Vida




Sentado frente en el pantalán veía como el firmamento se iba llenando de infinitas lucecitas parpadeantes. La oscuridad se iba haciendo dueña del momento. La luna no había salido, o por lo menos no se veía en esos momentos. Por lo que la oscuridad era casi total.
Había llegado hasta ese lugar y no sabía exactamente dónde se encontraba, aunque a decir verdad le daba exactamente igual. El firmamento era lo único que deseaba y necesitaba.
La vida como tal había dejado de existir, al menos como él la entedía. Una parada en el camino para ver anochecer y esa maravillosa bóveda celeste que le recordaba a su amor.
Celeste, su chica, así se llamaba. Qué bello recuerdo. Ahora ya nada de eso importaba.
El agua era un agujero tan negro como el futuro. Los monstruos acechaban en cada rincón. Uno podría meterse sin saber que se encontraría mordisqueándole los pies. O quizá lo engulliría como atrapa un agujero negro a una estrella y la hace suya. Así veía él su futuro. Se dejaría tragar por los seres que habitan en él. 
Se descalzó y con sus dedos tocó el agua. La sensación de alivio le recorrió el pie. Ascendió por su pierna igual que lo harían cientos de hormigas hasta llegar a su columna y allí esparcirse como un ramillete por el resto de su cuerpo. Estaba fría, pero lo agradeció.
Si algo no había aprendido nunca era a nadar y, eso era bueno en aquellos momentos, así no habría vuelta atrás. Sin arrepentimientos que estropearan esa última decisión, que los habría, y sin nadie en los alrededores que pudieran sacarle.
—La vía láctea está preciosa, no la había vuelto a ver desde aquel día, sí, desde el día que la conocí —pensaba en voz alta—. ¡Qué cabrón es el sino que me hace sufrir de esta manera! —Hizo una peineta al firmamento enseñándole la mejor de sus sonrisas—. Hoy, que la he perdido definitivamente me devuelve la misma vista celeste que cuando nos conocimos.
Se preparó y diciendo adiós se dejó caer. El agua lo engulló como si nunca hubiera existido, su cuerpo fue tragado por las silenciosas aguas, mudas testigos de lo que acontecía. Ellas y las estrellas que ajenas a lo que sucedía parpadeaban alegres.
De pronto una mano sujetó su cabeza que emergía en un desesperado intento por sobrevivir. Dio una honda inspiración. En el pantalán una figura humana lo sujetaba. Le ayudaba a salir del agua.

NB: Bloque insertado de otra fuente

(** * Animal Impact Tracker: the two HTTP backends, embedded and verified

    The repository ships two interchangeable servers:

    - [server.ts] with [database.ts]: the relational backend (SQLite through
      [dbRun]/[dbGet]/[dbAll]);
    - [simple-server.ts]: the flat-document backend (one in-memory object with
      an array per entity and a single id counter, rewritten to [data.json]
      on every mutation).

    Both are embedded here as pure functions over an explicit store.  Every
    route handler runs in a small monad that threads the store, records the
    observable effects (hashing, signing, verification, storage writes) and
    supports the early [return res.status(..)] of the source.

    The single-page client's [AuthProvider] (its [login], [register] and
    [logout], over [api.post] and [localStorage]) is embedded as a state
    record and run against either server.

    Conventions.
    - A JavaScript [number] is an IEEE-754 binary64 value: [float].
    - Array lengths and SQL [COUNT( * )] results are small non-negative
      integers on which JavaScript arithmetic is exact; they are kept in [Z].
    - A JavaScript string is a [string]; each character stands for one code
      unit in the range U+0000..U+00FF.
    - Time stamps ([new Date().toISOString()], [CURRENT_TIMESTAMP]) are kept
      as the instant they render, in milliseconds; both renderings are
      order-isomorphic to the instant.
    - A request body is the object [express.json()] parsed; its text
      fields are absent or strings, an [amount] or [reach_estimate] is any
      JSON scalar.
    - [express-rate-limit] sits in front of every route and answers on its
      own clock; the routes are modelled as reached once it lets a request
      through. *)

From Stdlib Require Import ZArith List String Ascii Bool Lia Floats QArith.
From Stdlib Require Import Sorting.Sorted Sorting.Permutation.
Import ListNotations.

Open Scope string_scope.
Open Scope list_scope.
Open Scope Z_scope.

(* ================================================================== *)
(** * JavaScript values carried by a JSON request body *)
(* ================================================================== *)

Module JS.

(** A field of [req.body] after [express.json()]: absent, [null], a boolean,
    a number or a string. *)
Inductive value : Type :=
| Undefined
| Null
| Bool (b : bool)
| Num (x : float)
| Str (s : string).

Definition str_truthy (s : string) : bool :=
  match s with EmptyString => false | String _ _ => true end.

(** [ToBoolean]: what [!v] negates. *)
Definition truthy (v : value) : bool :=
  match v with
  | Undefined | Null => false
  | Bool b => b
  | Num x => negb (PrimFloat.is_zero x || PrimFloat.is_nan x)
  | Str s => str_truthy s
  end.

(** A text field that is either absent or a string. *)
Definition opt_truthy (o : option string) : bool :=
  match o with Some s => str_truthy s | None => false end.

(** [o || ''] on a text field. *)
Definition or_empty (o : option string) : string :=
  match o with Some s => s | None => "" end.

(** ** [parseFloat] *)

Definition is_ws (c : ascii) : bool :=
  let n := N_of_ascii c in
  ((9 <=? n) && (n <=? 13) || (n =? 32) || (n =? 160))%N.

Fixpoint trim_start (s : string) : string :=
  match s with
  | String c r => if is_ws c then trim_start r else s
  | EmptyString => s
  end.

Definition digit_of (c : ascii) : option Z :=
  let n := N_of_ascii c in
  if ((48 <=? n) && (n <=? 57))%N then Some (Z.of_N n - 48) else None.

(** Longest run of decimal digits at the head of [s]: the accumulated value,
    the number of digits read, and the rest. *)
Fixpoint read_digits (s : string) (acc : Z) (cnt : Z) : Z * Z * string :=
  match s with
  | String c r =>
      match digit_of c with
      | Some d => read_digits r (10 * acc + d) (cnt + 1)
      | None => (acc, cnt, s)
      end
  | EmptyString => (acc, cnt, s)
  end.

Definition read_sign (s : string) : bool * string :=
  match s with
  | String "-" r => (true, r)
  | String "+" r => (false, r)
  | _ => (false, s)
  end.

(** The exponent part, counted only when at least one digit follows. *)
Definition read_exponent (s : string) : Z :=
  match s with
  | String c r =>
      if (Ascii.eqb c "e" || Ascii.eqb c "E")%bool then
        let '(neg, r') := read_sign r in
        let '(e, n, _) := read_digits r' 0 0 in
        if n =? 0 then 0 else if neg then - e else e
      else 0
  | EmptyString => 0
  end.

(** Round [(-1)^neg * m * 10^e] to the nearest binary64, ties to even.  For a
    negative [e] the quotient is taken with 64 guard bits and a sticky bit. *)
Definition round_decimal (neg : bool) (m : Z) (e : Z) : float :=
  let sf :=
    if m =? 0 then S754_zero neg
    else
      let '(n, x) :=
        if 0 <=? e then (m * 10 ^ e, 0)
        else
          let den := 10 ^ (- e) in
          let k := Z.max 0 (Z.log2 den - Z.log2 m) + 64 in
          let q := Z.shiftl m k / den in
          let r := Z.shiftl m k mod den in
          (2 * q + (if r =? 0 then 0 else 1), - (k + 1)) in
      binary_normalize prec emax (if neg then - n else n) x neg in
  SF2Prim sf.

(** [parseFloat] on a string: the longest prefix of the trimmed string that
    is a [StrDecimalLiteral], or [NaN]. *)
Definition parseFloat_string (s : string) : float :=
  let '(neg, s1) := read_sign (trim_start s) in
  if prefix "Infinity" s1 then (if neg then neg_infinity else infinity)
  else
    let '(ip, ni, s2) := read_digits s1 0 0 in
    let '(m, nf, s3) :=
      match s2 with
      | String "." r =>
          let '(m, nf, r') := read_digits r ip 0 in
          if (ni =? 0) && (nf =? 0) then (ip, 0, s2) else (m, nf, r')
      | _ => (ip, 0, s2)
      end in
    if (ni =? 0) && (nf =? 0) then nan
    else round_decimal neg m (read_exponent s3 - nf).

(** [parseFloat(v)] first converts [v] to a string.  For a number the
    conversion round-trips ([Number::toString] prints digits that identify
    the value), except that [-0] prints as ["0"]; [undefined], [null] and the
    booleans print as words that are no numeric prefix. *)
Definition parseFloat (v : value) : float :=
  match v with
  | Num x => if PrimFloat.is_zero x then zero else x
  | Str s => parseFloat_string s
  | Undefined | Null | Bool _ => nan
  end.

(** [s.split(' ')] *)
Fixpoint split_space_aux (s : string) (cur : string) : list string :=
  match s with
  | EmptyString => [cur]
  | String c r =>
      if Ascii.eqb c " " then cur :: split_space_aux r ""
      else split_space_aux r (cur ++ String c "")%string
  end.

Definition split_space (s : string) : list string := split_space_aux s "".

End JS.

(* ================================================================== *)
(** * What the libraries provide *)
(* ================================================================== *)

(** The payload [{ userId, email }] that [jwt.sign] embeds and that
    [jwt.verify] hands to the route as [req.user]. *)
Record Identity : Type := { userId : Z; email : string }.

(** [expiresIn: '7d'], in seconds. *)
Definition token_lifetime : Z := 7 * 24 * 60 * 60.

(** A number as the SQL engine holds and compares it: an exact value, or
    an infinity (a REAL can be one). *)
Inductive SqlNumber : Type :=
| MinusInfinity
| Exactly (q : Q)
| PlusInfinity.

(** [bcryptjs], [jsonwebtoken] (under the fixed [JWT_SECRET]), the
    JavaScript built-in [parseInt] and three pieces of the SQL engine are
    not code of the repository: they are taken as an interface.  The salt
    that [bcrypt.hash] draws and the clock that [jwt] reads are made
    explicit arguments.  Of the engine:
    - [sqlite_sum] is [SUM] over values that are all REAL: an approximate
      sum, which never raises;
    - [sqlite_sum_partly_real] is [SUM] over an INTEGER column some of
      whose values are kept as REAL: a number, or the [integer overflow]
      error ([None]); which of the two depends on the engine's version;
    - [numeric_affinity] is what a column of NUMERIC affinity (one declared
      [DATE]) makes of a text on storage: the number it spells, if it is a
      well-formed number, or nothing, and the text stays text. *)
Class Runtime : Type := {
  bcrypt_hash : string -> string -> string;
  bcrypt_compare : string -> string -> bool;
  jwt_sign : Identity -> Z -> string;
  jwt_verify : string -> Z -> option Identity;
  parseInt : JS.value -> float;
  sqlite_sum : list float -> float;
  sqlite_sum_partly_real : list float -> option float;
  numeric_affinity : string -> option SqlNumber }.

(** What the libraries' documentation promises: a password verifies
    against its own hash; a token verifies to its payload from the moment
    it is issued until it expires; a token is not empty and contains no
    space. *)
Class RuntimeLaws (R : Runtime) : Prop := {
  bcrypt_compare_hash :
    forall salt password,
      bcrypt_compare password (bcrypt_hash salt password) = true;
  jwt_verify_sign :
    forall payload iat t,
      iat <= t < iat + token_lifetime ->
      jwt_verify (jwt_sign payload iat) t = Some payload;
  jwt_sign_compact :
    forall payload iat,
      jwt_sign payload iat <> "" /\
      JS.split_space (jwt_sign payload iat) = [jwt_sign payload iat] }.

(** What a request sees of the outside world: the clock in milliseconds and
    the salt drawn by [bcrypt.hash]. *)
Record Env : Type := { now : Z; salt : string }.

(** [Math.floor(Date.now() / 1000)], the clock as [jsonwebtoken] reads it. *)
Definition seconds (e : Env) : Z := now e / 1000.

(* ================================================================== *)
(** * Stored records *)
(* ================================================================== *)

(** The rows have the same fields in both backends ([interface User] ... in
    [simple-server.ts], [CREATE TABLE users] ... in [database.ts]). *)

Module User.
Record t : Type := {
  id : Z; email : string; name : string; password : string;
  created_at : Z }.
End User.

Module Donation.
Record t : Type := {
  id : Z; user_id : Z; organization : string; amount : float;
  date : string; notes : string; created_at : Z }.
End Donation.

Module Conversion.
Record t : Type := {
  id : Z; user_id : Z; person_name : string; conversion_date : string;
  influence_type : string; notes : string; created_at : Z }.
End Conversion.

Module Media.
Record t : Type := {
  id : Z; user_id : Z; platform : string; content_type : string;
  reach_estimate : float; date : string; url : string; notes : string;
  created_at : Z }.
End Media.

Module Campaign.
Record t : Type := {
  id : Z; user_id : Z; campaign_name : string; organization : string;
  participation_type : string; date : string;
  impact_description : string; created_at : Z }.
End Campaign.

(* ================================================================== *)
(** * Requests and responses *)
(* ================================================================== *)

Module RegisterBody.
Record t : Type := {
  email : option string; name : option string; password : option string }.
End RegisterBody.

Module LoginBody.
Record t : Type := { email : option string; password : option string }.
End LoginBody.

Module DonationBody.
Record t : Type := {
  organization : option string; amount : JS.value;
  date : option string; notes : option string }.
End DonationBody.

Module ConversionBody.
Record t : Type := {
  person_name : option string; conversion_date : option string;
  influence_type : option string; notes : option string }.
End ConversionBody.

Module MediaBody.
Record t : Type := {
  platform : option string; content_type : option string;
  reach_estimate : JS.value; date : option string;
  url : option string; notes : option string }.
End MediaBody.

Module CampaignBody.
Record t : Type := {
  campaign_name : option string; organization : option string;
  participation_type : option string; date : option string;
  impact_description : option string }.
End CampaignBody.

(** A request: the route, the [Authorization] header where the route reads
    it, and the body. *)
Inductive Request : Type :=
| PostRegister (body : RegisterBody.t)
| PostLogin (body : LoginBody.t)
| GetDashboard (authorization : option string)
| PostDonations (authorization : option string) (body : DonationBody.t)
| PostConversions (authorization : option string) (body : ConversionBody.t)
| PostMedia (authorization : option string) (body : MediaBody.t)
| PostCampaigns (authorization : option string) (body : CampaignBody.t).

(** [{ id, email, name }], with [created_at] when the handler selects it. *)
Record PublicUser : Type := {
  pu_id : Z; pu_email : string; pu_name : string;
  pu_created_at : option Z }.

Record Stats : Type := {
  totalDonations : float;
  conversionCount : Z;
  mediaCount : Z;
  totalReach : float;
  campaignCount : Z;
  animalsImpact : Z }.

Module Recent.
Record t : Type := {
  donations : list Donation.t;
  conversions : list Conversion.t;
  media : list Media.t;
  campaigns : list Campaign.t }.
End Recent.

Inductive Body : Type :=
| StatusText                       (* res.sendStatus(code) *)
| NotRouted                        (* no route matches *)
| Error (error : string)
| Session (message token : string) (user : PublicUser)
| Created (message : string) (id : Z)
| Dashboard (user : PublicUser) (stats : Stats) (recent : Recent.t).

Record Response : Type := { status : Z; body : Body }.

Definition json (code : Z) (b : Body) : Response :=
  {| status := code; body := b |}.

—¡¿Quién te manda salvarme?! —Decía enfadado. Cerró los ojos. No quería mirar.
—Tú, por supuesto. ¿O no ves que estás respirando? La vida sigue.
—¿Quién eres?
La respuesta quedó en el aire, cuando volvió a mirar no había nadie, tan sólo una luna creciente que parecía reírse de él. Sonrió al firmamento y, por primera vez desde hacía mucho tiempo, fue consciente de su existencia.